*Task directions*: Please write out every entry below, word for word.

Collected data
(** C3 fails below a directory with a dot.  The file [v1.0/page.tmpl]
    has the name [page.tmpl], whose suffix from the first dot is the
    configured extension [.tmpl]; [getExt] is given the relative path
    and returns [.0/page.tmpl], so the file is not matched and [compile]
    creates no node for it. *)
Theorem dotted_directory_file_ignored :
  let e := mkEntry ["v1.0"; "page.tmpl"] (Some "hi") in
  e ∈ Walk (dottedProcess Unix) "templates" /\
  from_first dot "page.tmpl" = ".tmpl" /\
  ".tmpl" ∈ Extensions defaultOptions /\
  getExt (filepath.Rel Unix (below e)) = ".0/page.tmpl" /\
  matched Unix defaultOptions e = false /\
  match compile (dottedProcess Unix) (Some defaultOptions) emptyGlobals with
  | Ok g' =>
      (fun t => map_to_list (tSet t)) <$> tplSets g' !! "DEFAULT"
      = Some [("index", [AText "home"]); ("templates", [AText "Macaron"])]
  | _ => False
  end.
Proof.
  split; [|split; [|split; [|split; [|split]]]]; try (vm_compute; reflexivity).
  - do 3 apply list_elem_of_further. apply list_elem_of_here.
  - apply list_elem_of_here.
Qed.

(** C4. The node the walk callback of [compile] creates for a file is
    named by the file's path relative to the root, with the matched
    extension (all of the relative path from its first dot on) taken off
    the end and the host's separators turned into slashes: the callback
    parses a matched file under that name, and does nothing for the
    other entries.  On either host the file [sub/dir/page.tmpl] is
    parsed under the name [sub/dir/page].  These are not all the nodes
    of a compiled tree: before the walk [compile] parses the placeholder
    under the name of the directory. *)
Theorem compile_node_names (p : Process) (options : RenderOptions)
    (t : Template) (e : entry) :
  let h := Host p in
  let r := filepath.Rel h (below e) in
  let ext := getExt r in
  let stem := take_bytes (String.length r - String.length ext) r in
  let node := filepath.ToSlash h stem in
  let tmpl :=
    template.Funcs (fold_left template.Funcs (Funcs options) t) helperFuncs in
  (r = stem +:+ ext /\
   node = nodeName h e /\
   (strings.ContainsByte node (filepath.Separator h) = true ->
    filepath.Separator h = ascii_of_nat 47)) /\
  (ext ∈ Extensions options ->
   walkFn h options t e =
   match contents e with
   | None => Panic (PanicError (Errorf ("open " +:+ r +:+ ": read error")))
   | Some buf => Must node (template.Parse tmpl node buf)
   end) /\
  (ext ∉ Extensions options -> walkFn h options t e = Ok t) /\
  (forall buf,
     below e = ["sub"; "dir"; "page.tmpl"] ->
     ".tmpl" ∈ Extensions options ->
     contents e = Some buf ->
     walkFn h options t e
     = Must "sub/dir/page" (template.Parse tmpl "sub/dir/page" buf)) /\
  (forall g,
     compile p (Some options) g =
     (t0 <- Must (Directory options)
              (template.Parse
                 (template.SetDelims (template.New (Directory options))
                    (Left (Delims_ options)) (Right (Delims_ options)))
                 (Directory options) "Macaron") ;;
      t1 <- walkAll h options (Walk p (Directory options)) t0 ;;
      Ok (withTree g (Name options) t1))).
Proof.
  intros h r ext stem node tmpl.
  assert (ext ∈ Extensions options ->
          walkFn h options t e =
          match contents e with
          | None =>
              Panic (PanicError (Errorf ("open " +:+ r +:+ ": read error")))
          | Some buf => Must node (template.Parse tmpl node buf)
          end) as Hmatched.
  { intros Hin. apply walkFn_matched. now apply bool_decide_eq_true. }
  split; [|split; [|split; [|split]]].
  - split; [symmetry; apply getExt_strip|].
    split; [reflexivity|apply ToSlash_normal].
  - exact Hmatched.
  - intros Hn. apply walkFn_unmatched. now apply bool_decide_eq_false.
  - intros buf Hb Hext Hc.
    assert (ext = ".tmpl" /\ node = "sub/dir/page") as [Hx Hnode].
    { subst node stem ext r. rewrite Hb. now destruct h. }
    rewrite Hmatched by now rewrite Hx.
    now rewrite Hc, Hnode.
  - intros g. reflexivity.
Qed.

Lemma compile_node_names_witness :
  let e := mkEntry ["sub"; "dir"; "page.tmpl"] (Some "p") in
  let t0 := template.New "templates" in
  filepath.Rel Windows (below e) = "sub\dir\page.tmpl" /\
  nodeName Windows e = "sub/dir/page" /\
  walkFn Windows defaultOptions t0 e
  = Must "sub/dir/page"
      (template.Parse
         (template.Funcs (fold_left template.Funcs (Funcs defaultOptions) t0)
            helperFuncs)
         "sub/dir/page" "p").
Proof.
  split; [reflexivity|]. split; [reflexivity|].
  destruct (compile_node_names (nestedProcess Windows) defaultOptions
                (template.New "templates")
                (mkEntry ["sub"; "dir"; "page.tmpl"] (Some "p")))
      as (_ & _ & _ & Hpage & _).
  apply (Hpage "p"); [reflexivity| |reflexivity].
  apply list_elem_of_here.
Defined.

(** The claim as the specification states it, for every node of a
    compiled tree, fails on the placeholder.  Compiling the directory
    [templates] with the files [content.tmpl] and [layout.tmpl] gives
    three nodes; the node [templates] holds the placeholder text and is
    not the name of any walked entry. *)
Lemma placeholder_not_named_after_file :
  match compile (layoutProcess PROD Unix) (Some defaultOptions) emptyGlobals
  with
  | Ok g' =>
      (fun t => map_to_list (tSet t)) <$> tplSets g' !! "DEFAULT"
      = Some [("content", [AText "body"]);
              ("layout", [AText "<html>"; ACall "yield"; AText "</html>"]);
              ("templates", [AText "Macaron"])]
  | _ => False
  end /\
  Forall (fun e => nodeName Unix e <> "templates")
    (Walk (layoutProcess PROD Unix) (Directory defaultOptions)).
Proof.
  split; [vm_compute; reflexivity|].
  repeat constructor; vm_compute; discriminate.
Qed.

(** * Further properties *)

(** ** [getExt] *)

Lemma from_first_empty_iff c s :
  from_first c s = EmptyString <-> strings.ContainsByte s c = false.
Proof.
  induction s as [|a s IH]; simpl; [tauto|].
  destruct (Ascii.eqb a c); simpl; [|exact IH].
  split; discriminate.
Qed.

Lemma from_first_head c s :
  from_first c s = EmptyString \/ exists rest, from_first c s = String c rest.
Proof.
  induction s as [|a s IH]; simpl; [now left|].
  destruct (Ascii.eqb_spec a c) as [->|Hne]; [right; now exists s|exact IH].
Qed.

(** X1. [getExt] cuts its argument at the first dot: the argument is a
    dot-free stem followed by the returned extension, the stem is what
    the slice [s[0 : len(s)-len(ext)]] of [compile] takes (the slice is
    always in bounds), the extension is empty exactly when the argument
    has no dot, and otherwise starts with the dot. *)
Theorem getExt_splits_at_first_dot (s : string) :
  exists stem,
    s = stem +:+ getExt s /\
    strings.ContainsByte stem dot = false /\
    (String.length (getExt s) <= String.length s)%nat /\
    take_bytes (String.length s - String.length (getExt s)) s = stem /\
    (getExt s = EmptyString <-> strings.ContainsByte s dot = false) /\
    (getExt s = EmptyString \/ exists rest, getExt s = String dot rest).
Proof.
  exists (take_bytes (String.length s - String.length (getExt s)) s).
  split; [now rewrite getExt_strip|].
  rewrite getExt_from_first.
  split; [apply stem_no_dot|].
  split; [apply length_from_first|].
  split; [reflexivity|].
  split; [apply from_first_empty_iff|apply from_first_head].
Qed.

*Solution to this problem*:
(** C3 fails below a directory with a dot.  The file [v1.0/page.tmpl]
    has the name [page.tmpl], whose suffix from the first dot is the
    configured extension [.tmpl]; [getExt] is given the relative path
    and returns [.0/page.tmpl], so the file is not matched and [compile]
    creates no node for it. *)
Theorem dotted_directory_file_ignored :
  let e := mkEntry ["v1.0"; "page.tmpl"] (Some "hi") in
  e ∈ Walk (dottedProcess Unix) "templates" /\
  from_first dot "page.tmpl" = ".tmpl" /\
  ".tmpl" ∈ Extensions defaultOptions /\
  getExt (filepath.Rel Unix (below e)) = ".0/page.tmpl" /\
  matched Unix defaultOptions e = false /\
  match compile (dottedProcess Unix) (Some defaultOptions) emptyGlobals with
  | Ok g' =>
      (fun t => map_to_list (tSet t)) <$> tplSets g' !! "DEFAULT"
      = Some [("index", [AText "home"]); ("templates", [AText "Macaron"])]
  | _ => False
  end.
Proof.
  split; [|split; [|split; [|split; [|split]]]]; try (vm_compute; reflexivity).
  - do 3 apply list_elem_of_further. apply list_elem_of_here.
  - apply list_elem_of_here.
Qed.

(** C4. The node the walk callback of [compile] creates for a file is
    named by the file's path relative to the root, with the matched
    extension (all of the relative path from its first dot on) taken off
    the end and the host's separators turned into slashes: the callback
    parses a matched file under that name, and does nothing for the
    other entries.  On either host the file [sub/dir/page.tmpl] is
    parsed under the name [sub/dir/page].  These are not all the nodes
    of a compiled tree: before the walk [compile] parses the placeholder
    under the name of the directory. *)
Theorem compile_node_names (p : Process) (options : RenderOptions)
    (t : Template) (e : entry) :
  let h := Host p in
  let r := filepath.Rel h (below e) in
  let ext := getExt r in
  let stem := take_bytes (String.length r - String.length ext) r in
  let node := filepath.ToSlash h stem in
  let tmpl :=
    template.Funcs (fold_left template.Funcs (Funcs options) t) helperFuncs in
  (r = stem +:+ ext /\
   node = nodeName h e /\
   (strings.ContainsByte node (filepath.Separator h) = true ->
    filepath.Separator h = ascii_of_nat 47)) /\
  (ext ∈ Extensions options ->
   walkFn h options t e =
   match contents e with
   | None => Panic (PanicError (Errorf ("open " +:+ r +:+ ": read error")))
   | Some buf => Must node (template.Parse tmpl node buf)
   end) /\
  (ext ∉ Extensions options -> walkFn h options t e = Ok t) /\
  (forall buf,
     below e = ["sub"; "dir"; "page.tmpl"] ->
     ".tmpl" ∈ Extensions options ->
     contents e = Some buf ->
     walkFn h options t e
     = Must "sub/dir/page" (template.Parse tmpl "sub/dir/page" buf)) /\
  (forall g,
     compile p (Some options) g =
     (t0 <- Must (Directory options)
              (template.Parse
                 (template.SetDelims (template.New (Directory options))
                    (Left (Delims_ options)) (Right (Delims_ options)))
                 (Directory options) "Macaron") ;;
      t1 <- walkAll h options (Walk p (Directory options)) t0 ;;
      Ok (withTree g (Name options) t1))).
Proof.
  intros h r ext stem node tmpl.
  assert (ext ∈ Extensions options ->
          walkFn h options t e =
          match contents e with
          | None =>
              Panic (PanicError (Errorf ("open " +:+ r +:+ ": read error")))
          | Some buf => Must node (template.Parse tmpl node buf)
          end) as Hmatched.
  { intros Hin. apply walkFn_matched. now apply bool_decide_eq_true. }
  split; [|split; [|split; [|split]]].
  - split; [symmetry; apply getExt_strip|].
    split; [reflexivity|apply ToSlash_normal].
  - exact Hmatched.
  - intros Hn. apply walkFn_unmatched. now apply bool_decide_eq_false.
  - intros buf Hb Hext Hc.
    assert (ext = ".tmpl" /\ node = "sub/dir/page") as [Hx Hnode].
    { subst node stem ext r. rewrite Hb. now destruct h. }
    rewrite Hmatched by now rewrite Hx.
    now rewrite Hc, Hnode.
  - intros g. reflexivity.
Qed.

Lemma compile_node_names_witness :
  let e := mkEntry ["sub"; "dir"; "page.tmpl"] (Some "p") in
  let t0 := template.New "templates" in
  filepath.Rel Windows (below e) = "sub\dir\page.tmpl" /\
  nodeName Windows e = "sub/dir/page" /\
  walkFn Windows defaultOptions t0 e
  = Must "sub/dir/page"
      (template.Parse
         (template.Funcs (fold_left template.Funcs (Funcs defaultOptions) t0)
            helperFuncs)
         "sub/dir/page" "p").
Proof.
  split; [reflexivity|]. split; [reflexivity|].
  destruct (compile_node_names (nestedProcess Windows) defaultOptions
                (template.New "templates")
                (mkEntry ["sub"; "dir"; "page.tmpl"] (Some "p")))
      as (_ & _ & _ & Hpage & _).
  apply (Hpage "p"); [reflexivity| |reflexivity].
  apply list_elem_of_here.
Defined.

(** The claim as the specification states it, for every node of a
    compiled tree, fails on the placeholder.  Compiling the directory
    [templates] with the files [content.tmpl] and [layout.tmpl] gives
    three nodes; the node [templates] holds the placeholder text and is
    not the name of any walked entry. *)
Lemma placeholder_not_named_after_file :
  match compile (layoutProcess PROD Unix) (Some defaultOptions) emptyGlobals
  with
  | Ok g' =>
      (fun t => map_to_list (tSet t)) <$> tplSets g' !! "DEFAULT"
      = Some [("content", [AText "body"]);
              ("layout", [AText "<html>"; ACall "yield"; AText "</html>"]);
              ("templates", [AText "Macaron"])]
  | _ => False
  end /\
  Forall (fun e => nodeName Unix e <> "templates")
    (Walk (layoutProcess PROD Unix) (Directory defaultOptions)).
Proof.
  split; [vm_compute; reflexivity|].
  repeat constructor; vm_compute; discriminate.
Qed.

(** * Further properties *)

(** ** [getExt] *)

Lemma from_first_empty_iff c s :
  from_first c s = EmptyString <-> strings.ContainsByte s c = false.
Proof.
  induction s as [|a s IH]; simpl; [tauto|].
  destruct (Ascii.eqb a c); simpl; [|exact IH].
  split; discriminate.
Qed.

Lemma from_first_head c s :
  from_first c s = EmptyString \/ exists rest, from_first c s = String c rest.
Proof.
  induction s as [|a s IH]; simpl; [now left|].
  destruct (Ascii.eqb_spec a c) as [->|Hne]; [right; now exists s|exact IH].
Qed.

(** X1. [getExt] cuts its argument at the first dot: the argument is a
    dot-free stem followed by the returned extension, the stem is what
    the slice [s[0 : len(s)-len(ext)]] of [compile] takes (the slice is
    always in bounds), the extension is empty exactly when the argument
    has no dot, and otherwise starts with the dot. *)
Theorem getExt_splits_at_first_dot (s : string) :
  exists stem,
    s = stem +:+ getExt s /\
    strings.ContainsByte stem dot = false /\
    (String.length (getExt s) <= String.length s)%nat /\
    take_bytes (String.length s - String.length (getExt s)) s = stem /\
    (getExt s = EmptyString <-> strings.ContainsByte s dot = false) /\
    (getExt s = EmptyString \/ exists rest, getExt s = String dot rest).
Proof.
  exists (take_bytes (String.length s - String.length (getExt s)) s).
  split; [now rewrite getExt_strip|].
  rewrite getExt_from_first.
  split; [apply stem_no_dot|].
  split; [apply length_from_first|].
  split; [reflexivity|].
  split; [apply from_first_empty_iff|apply from_first_head].
Qed.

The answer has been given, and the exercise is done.